(Stored data entries)
▬▬▬

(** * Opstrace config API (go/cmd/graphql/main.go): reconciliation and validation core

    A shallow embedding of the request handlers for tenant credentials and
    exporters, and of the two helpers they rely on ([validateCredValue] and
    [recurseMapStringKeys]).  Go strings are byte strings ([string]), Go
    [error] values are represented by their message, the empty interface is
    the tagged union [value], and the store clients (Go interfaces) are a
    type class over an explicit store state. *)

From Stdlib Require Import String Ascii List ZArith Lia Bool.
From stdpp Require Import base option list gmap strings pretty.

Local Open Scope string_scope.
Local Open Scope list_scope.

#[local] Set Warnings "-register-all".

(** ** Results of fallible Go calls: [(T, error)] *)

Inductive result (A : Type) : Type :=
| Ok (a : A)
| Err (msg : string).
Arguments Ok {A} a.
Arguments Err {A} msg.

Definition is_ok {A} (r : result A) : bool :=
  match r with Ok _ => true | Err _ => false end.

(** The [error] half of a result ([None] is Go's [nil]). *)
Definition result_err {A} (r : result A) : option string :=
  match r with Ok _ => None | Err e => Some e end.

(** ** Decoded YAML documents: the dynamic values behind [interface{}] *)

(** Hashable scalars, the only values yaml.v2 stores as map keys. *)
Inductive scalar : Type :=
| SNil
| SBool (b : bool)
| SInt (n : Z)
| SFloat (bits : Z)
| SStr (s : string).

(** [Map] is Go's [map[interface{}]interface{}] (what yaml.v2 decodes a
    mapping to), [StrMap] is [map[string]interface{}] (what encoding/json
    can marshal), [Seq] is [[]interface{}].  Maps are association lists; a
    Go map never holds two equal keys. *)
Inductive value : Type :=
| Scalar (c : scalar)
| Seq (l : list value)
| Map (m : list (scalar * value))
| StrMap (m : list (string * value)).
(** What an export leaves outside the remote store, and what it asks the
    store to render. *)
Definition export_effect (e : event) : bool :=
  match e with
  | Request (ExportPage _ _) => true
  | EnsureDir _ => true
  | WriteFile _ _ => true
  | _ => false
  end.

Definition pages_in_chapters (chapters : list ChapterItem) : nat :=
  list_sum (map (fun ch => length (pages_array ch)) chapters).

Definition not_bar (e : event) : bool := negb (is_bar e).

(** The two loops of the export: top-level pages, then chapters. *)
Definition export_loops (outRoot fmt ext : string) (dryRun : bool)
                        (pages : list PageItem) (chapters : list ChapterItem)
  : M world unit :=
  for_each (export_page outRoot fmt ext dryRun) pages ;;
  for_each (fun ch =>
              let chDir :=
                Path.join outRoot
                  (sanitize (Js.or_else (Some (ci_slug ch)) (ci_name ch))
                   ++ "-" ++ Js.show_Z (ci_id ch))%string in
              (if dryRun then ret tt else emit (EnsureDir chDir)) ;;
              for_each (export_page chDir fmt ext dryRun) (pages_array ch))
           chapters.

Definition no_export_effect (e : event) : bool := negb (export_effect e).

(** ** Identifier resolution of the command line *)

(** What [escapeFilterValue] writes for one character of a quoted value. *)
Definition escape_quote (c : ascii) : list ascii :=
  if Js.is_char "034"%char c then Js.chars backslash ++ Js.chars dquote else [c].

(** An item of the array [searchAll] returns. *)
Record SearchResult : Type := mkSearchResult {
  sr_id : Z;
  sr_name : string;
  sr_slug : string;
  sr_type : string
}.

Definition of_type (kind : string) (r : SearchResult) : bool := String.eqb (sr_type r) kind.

▬▬▬

__WORK INSTRUCTION__.
Nothing but the lines with "EnsureDir" should be returned, copied from the entries above.

__RESULT OF THIS EXERCISE__.
  | EnsureDir _ => true
              (if dryRun then ret tt else emit (EnsureDir chDir)) ;;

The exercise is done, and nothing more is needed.